Group	Intervention	Description
8 minutes Group	Suboccipital inhibition technique	The group was perform the technique inhibition suboccipital eight minutes, collecting data by measuring with algometer and test repositioning of the head before and after the technique.
2 minutes Group	Suboccipital inhibition technique	The group was perform the technique inhibition suboccipital two minutes, collecting data by measuring with algometer and test repositioning of the head before and after the technique.
4 minutes Group	Suboccipital inhibition technique	The group was perform the technique inhibition suboccipital four minutes, collecting data by measuring with algometer and test repositioning of the head before and after the technique.

Primary Outcome Measures

Name	Time	Method
Change from pain threshold pressure after ten minutes from the suboccipital inhibition	It is measured at the beginning of the study. After ten minutes from the suboccipital inhibition is remeasured	Three measurements were performed with a rest period of 30 seconds between each measurement.
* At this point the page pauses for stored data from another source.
Lemma took_space f s a' : vspace n (as_user n s) -> took f s a' -> vspace n (as_user n (set_frames a' s)).
Proof.
  intros Hv [Hr Hf Hwf _ Hu]. apply space_frames; [done|done|]. intros i Hi Hp Hl.
  pose proof (pde_frame_range (vm_mem s) n i). apply Hu; [lia|]. left. by apply (vs_used _ _ Hv).
Qed.

Lemma took_room f s a' : heap_room s -> took f s a' -> heap_table s = false -> ~ exhausted a'.
Proof.
  intros [?|(g & h & Hne & (Hg & Hgl & Hgu) & (Hh & Hhl & Hhu))] [_ _ _ Ht Hu] Hno; [congruence|].
  intros Hex. unfold exhausted in Hex. rewrite Ht in Hex.
  pose proof (Hex g Hg) as H1. pose proof (Hex h Hh) as H2. apply Hu in H1; [|lia]. apply Hu in H2; [|lia].
  destruct H1, H2; try done. congruence.
Qed.

Lemma lookup_one {B} (l : list B) x k y : (l ++ [x]) !! k = Some y -> l !! k = Some y \/ k = length l /\ y = x.
Proof. intros [?|[? [? ->]%list_lookup_singleton_Some]]%lookup_app_Some; [by left|right]. split; [lia|done]. Qed.

(** The page after the frame [f] was taken and mapped. *)
Section grow.
Context (p0 : Z) (fs : list Z) (f : Z) (s0 s s' : vm A) (a' : A).
Abbreviation p := (p0 + Z.of_nat (length fs)).
Context (H : heap_pages p0 fs 0 s0 s) (Hp0 : 2048 <= p0) (Hp : in_heap p) (Htk : took f s a')
  (Hm : page_mapped n (4096 * p) (4096 * f) (set_frames a' s) s') (Hv' : vspace n (as_user n s'))
  (Hr : same_regs (set_frames a' s) s').
#[local] Set Default Proof Using "All".

Lemma grow_mono g : 0 <= g < fa_limit -> fa_used a' g -> fa_used (vm_frames s') g.
Proof. exact (pm_taken _ _ _ _ _ Hm g). Qed.

Lemma grow_old g : 0 <= g < fa_limit -> fa_used (vm_frames s) g -> fa_used a' g.
Proof. intros Hg Hu. apply (tk_used _ _ _ Htk); [done|by left]. Qed.

Lemma grow_new : fa_used a' f.
Proof. pose proof (tk_range _ _ _ Htk). apply (tk_used _ _ _ Htk); [lia|by right]. Qed.

Lemma grow_fresh g : 0 <= g < fa_limit -> fresh_frame (vm_mem s) n g -> fa_used a' g -> fresh_frame (vm_mem s') n g.
Proof.
  intros Hg Hfr Hu. destruct (in_heap_page p Hp) as (Hva & _ & Es & _).
  eapply (page_mapped_frame n (set_frames a' s)); [apply tables_user|exact Hm|done|by rewrite Es|done|done].
  eapply took_space; [apply H|done].
Qed.

Lemma grow_page k g : (fs ++ [f]) !! k = Some g -> walk (vm_mem s') (4096 * n) (p0 + Z.of_nat k) = Some (4096 * g).
Proof.
  destruct (in_heap_page p Hp) as (_ & Ep & Es & _). pose proof (pm_walk _ _ _ _ _ Hm) as Hw. rewrite Ep in Hw.
  intros [Hk|[-> ->]]%lookup_one.
  - pose proof (lookup_lt_Some _ _ _ Hk). rewrite (pm_other _ _ _ _ _ Hm); rewrite ?Ep; [|unfold in_heap in *; lia|lia|].
    + pose proof (hp_page _ _ _ _ _ H k g Hk) as Hg. by rewrite (proj2 (Z.ltb_ge _ _)) in Hg by lia.
    + left. apply (in_heap_page (p0 + Z.of_nat k)). unfold in_heap in *. lia.
  - rewrite Hw. by rewrite (Z.mul_comm 4096 f), Z.div_mul, Z.mul_comm by lia.
Qed.

Lemma grow_frame k g : (fs ++ [f]) !! k = Some g -> 0 < g < fa_limit /\ fresh_frame (vm_mem s') n g /\
  ~ fa_used (vm_frames s0) g /\ (fa_used (vm_frames s') g <-> 0 <= Z.of_nat k).
Proof.
  pose proof (tk_range _ _ _ Htk) as Hf. intros [Hk|[-> ->]]%lookup_one.
  - destruct (hp_frame _ _ _ _ _ H k g Hk) as (Hg & Hfr & Hg0 & Hgu).
    assert (fa_used (vm_frames s) g) as Hu by (apply Hgu; lia).
    split_and!; [lia|lia|apply grow_fresh; [lia|done|apply grow_old; [lia|done]]|done|].
    split; [lia|]. intros _. apply grow_mono; [lia|]. apply grow_old; [lia|done].
  - split_and!; [lia|lia| | |split; [lia|intros _; apply grow_mono; [lia|apply grow_new]]].
    + apply grow_fresh; [lia| |apply grow_new]. by apply (vspace_fresh n (as_user n s)); [apply H|done|apply Htk].
    + intros Hu. apply (tk_free _ _ _ Htk), (hp_taken _ _ _ _ _ H); [lia|done].
Qed.

Lemma grow_exact g : heap_table s0 = true -> 0 <= g < fa_limit -> fa_used (vm_frames s') g ->
  fa_used (vm_frames s0) g \/ exists k, (fs ++ [f]) !! k = Some g /\ 0 <= Z.of_nat k.
Proof.
  intros Ht0 Hg Hu. destruct (in_heap_page p Hp) as (_ & _ & Es & _).
  assert (heap_table s = true) as Ht.
  { destruct (hp_table _ _ _ _ _ H) as [E|E]; [|done]. by rewrite (hp_start _ _ _ _ _ H E). }
  destruct (pm_frames _ _ _ _ _ Hm) as [Efr _]; [by rewrite Es|].
  rewrite Efr in Hu. apply (tk_used _ _ _ Htk) in Hu; [|done]. destruct Hu as [Hu| ->].
  - destruct (hp_exact _ _ _ _ _ H Ht0 g Hg Hu) as [?|(k & Hk & Hq)]; [by left|right].
    exists k. split; [by apply lookup_app_l_Some|done].
  - right. exists (length fs). split; [by rewrite lookup_app_r, Nat.sub_diag by lia|lia].
Qed.

Lemma grow_pages : heap_pages p0 (fs ++ [f]) 0 s0 s'.
Proof.
  destruct (in_heap_page p Hp) as (_ & Ep & Es & Htmp).
  split; [exact Hv'| |by destruct fs| | | | |apply grow_frame| | |intros; by apply grow_exact].
  - destruct (hp_regs _ _ _ _ _ H) as (?&?&?), Hr as (?&?&?). vm_simpl in *. split_and!; congruence.
  - rewrite (pm_total _ _ _ _ _ Hm). vm_simpl in *. by rewrite (tk_total _ _ _ Htk), (hp_total _ _ _ _ _ H).
  - right. pose proof (pm_present _ _ _ _ _ Hm) as Hpres. by rewrite Es in Hpres.
  - intros k g Hk. rewrite (proj2 (Z.ltb_ge _ _)) by lia. by apply grow_page.
  - intros pg Hpg Hpt Hout. rewrite length_app in Hout. cbn [length] in Hout.
    rewrite (pm_other _ _ _ _ _ Hm); vm_simpl in *; rewrite ?Ep; [|done|lia|by left].
    apply (hp_other _ _ _ _ _ H); [done|done|lia].
  - apply list.NoDup_app. split_and!; [apply H| |apply list.NoDup_singleton].
    intros g [k Hk]%list_elem_of_lookup ->%list.list_elem_of_singleton.
    apply (tk_free _ _ _ Htk). apply (hp_frame _ _ _ _ _ H k f Hk). lia.
  - intros g Hg Hu. apply grow_mono, grow_old; [done|done|]. by apply (hp_taken _ _ _ _ _ H).
Qed.
End grow.

Lemma wp_heap_map p0 fs f s0 s a' :
  heap_pages p0 fs 0 s0 s -> heap_room s0 -> 2048 <= p0 -> in_heap (p0 + Z.of_nat (length fs)) -> took f s a' ->
  wp (vmm_map_page_for_pdt (4096 * n) (4096 * (p0 + Z.of_nat (length fs))) (4096 * f) PAGE_PWU)
     (fun _ s' => heap_pages p0 (fs ++ [f]) 0 s0 s') (set_frames a' s).
Proof.
  intros H Hroom Hp0 Hp Htk. destruct (in_heap_page _ Hp) as (Hva & _ & Eslot & _).
  pose proof (fa_limit_range (A := A)) as Hlim. pose proof (tk_range _ _ _ Htk) as Hf.
  pose proof (took_space f s a' (hp_space _ _ _ _ _ H) Htk) as Hv.
  eapply wp_mono; [apply (wp_map_page_for_pdt (set_frames a' s) n); [exact Hv|done|by rewrite Eslot|lia|by compute]|].
  intros [] s' (Hv' & Hr & _ & [Hm|(Hno & Hex & _)]); vm_simpl in *; [by eapply grow_pages|exfalso].
  rewrite Eslot in Hno. destruct (hp_table _ _ _ _ _ H) as [E|E]; [|unfold heap_table in E; congruence].
  pose proof (hp_start _ _ _ _ _ H E) as ->. by apply (took_room f s0 a').
Qed.

(** *** A page less *)

Lemma wp_unmap_page_for_pdt s va :
  vspace n (as_user n s) -> 0 <= va < 4294967296 -> va / 4096 / 1024 < 1023 ->
  present (pde (vm_mem s) n (va / 4096 / 1024)) = true ->
  wp (vmm_unmap_page_for_pdt (4096 * n) va) (fun _ s' =>
    vspace n (as_user n s') /\ same_regs s s' /\ page_unmapped n va s s') s.
Proof.
  intros Hv Hva Hi Hp. unfold vmm_unmap_page_for_pdt, read_cr3, load_cr3. wp_steps.
  eapply wp_mono; [by apply (wp_unmap_page (as_user n s) n)|]. intros [] s1 (Hv1 & (?&?&?) & Hu). wp_steps.
  vm_simpl in *. split_and!; [|by split_and!|by destruct Hu].
  destruct Hv1. split; vm_simpl in *; [done|done|apply tlb_of_empty|done|done].
Qed.

(** Unmapping leaves the directory alone. *)
Lemma unmapped_pde s s' va j : vspace n (as_user n s) -> page_unmapped n va s s' ->
  0 <= va / 4096 / 1024 < 1023 -> present (pde (vm_mem s) n (va / 4096 / 1024)) = true -> 0 <= j < 1024 ->
  pde (vm_mem s') n j = pde (vm_mem s) n j.
Proof.
  intros Hv Hu Hi Hp Hj. apply same_frame_ent; [|done]. intros a Ha. apply (pu_data _ _ _ _ Hu). rewrite Ha.
  apply not_eq_sym. exact (own_frame n (as_user n s) _ Hv Hi Hp).
Qed.

(** The page after its frame [f] was unmapped and freed. *)
Section shrink.
Context (p0 : Z) (fs : list Z) (q : nat) (f : Z) (s0 s s1 : vm A) (a' : A).
Abbreviation p := (p0 + Z.of_nat q).
Context (H : heap_pages p0 fs (Z.of_nat q) s0 s) (Hq : fs !! q = Some f) (Hp0 : 2048 <= p0)
  (Hp : in_heap (p0 + Z.of_nat (length fs) - 1))
  (Hu : page_unmapped n (4096 * p) s s1) (Hv1 : vspace n (as_user n s1)) (Hr : same_regs s s1)
  (Hwf : fa_wf a') (Ht : fa_total a' = fa_total (vm_frames s1))
  (Hg : forall g, 0 <= g < fa_limit -> fa_used a' g <-> fa_used (vm_frames s1) g /\ g <> f).
#[local] Set Default Proof Using "All".

Lemma shrink_in k g : fs !! k = Some g -> in_heap (p0 + Z.of_nat k).
Proof. intros Hk%lookup_lt_Some. unfold in_heap in *. lia. Qed.

Lemma shrink_pde j : 0 <= j < 1024 -> pde (vm_mem s1) n j = pde (vm_mem s) n j.
Proof.
  destruct (in_heap_page _ (shrink_in q f Hq)) as (_ & _ & Es & _). destruct (hp_table _ _ _ _ _ H) as [E|E]; [by rewrite E in Hq|].
  apply (unmapped_pde _ _ _ _ (hp_space _ _ _ _ _ H) Hu); by rewrite Es.
Qed.

Lemma shrink_fresh g : fresh_frame (vm_mem s) n g -> fresh_frame (vm_mem s1) n g.
Proof. apply same_pde_fresh, shrink_pde. Qed.

Lemma shrink_page k g : fs !! k = Some g -> walk (vm_mem s1) (4096 * n) (p0 + Z.of_nat k) =
  if Z.of_nat k <? Z.of_nat q + 1 then None else Some (4096 * g).
Proof.
  intros Hk. destruct (in_heap_page _ (shrink_in q f Hq)) as (_ & Ep & _).
  pose proof (shrink_in k g Hk) as Hin. unfold in_heap in Hin. destruct (decide (k = q)) as [->|Hne].
  - rewrite (proj2 (Z.ltb_lt _ _)) by lia. pose proof (pu_walk _ _ _ _ Hu) as Hw. by rewrite Ep in Hw.
  - rewrite (pu_other _ _ _ _ Hu); rewrite ?Ep; [|lia|lia]. rewrite (hp_page _ _ _ _ _ H k g Hk).
    by destruct (Z.ltb_spec (Z.of_nat k) (Z.of_nat q)), (Z.ltb_spec (Z.of_nat k) (Z.of_nat q + 1)); try lia.
Qed.

Lemma shrink_used g : 0 <= g < fa_limit -> fa_used a' g <-> fa_used (vm_frames s) g /\ g <> f.
Proof. intros Hrg. rewrite Hg by done. by rewrite (pu_frames _ _ _ _ Hu). Qed.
Change from repositioning of the head after ten minutes from the suboccipital inhibition	It is measured at the beginning of the study. After ten minutes from the suboccipital inhibition is remeasured	a target is placed on the wall in front of the subject at a distance of 90 cm and adjusted to align with the reference position of the head. a helmet with a laser on top is used. For each test subjects will be instructed to memorize the initial reference position by carrying out a maximum cervical rotation and returning to the reference position without speed limit. Subjects undertake 10 trials. Before each test, the examiner manually reposition the subject's head to the reference position. Once the subject is instructed to conduct the test measurement.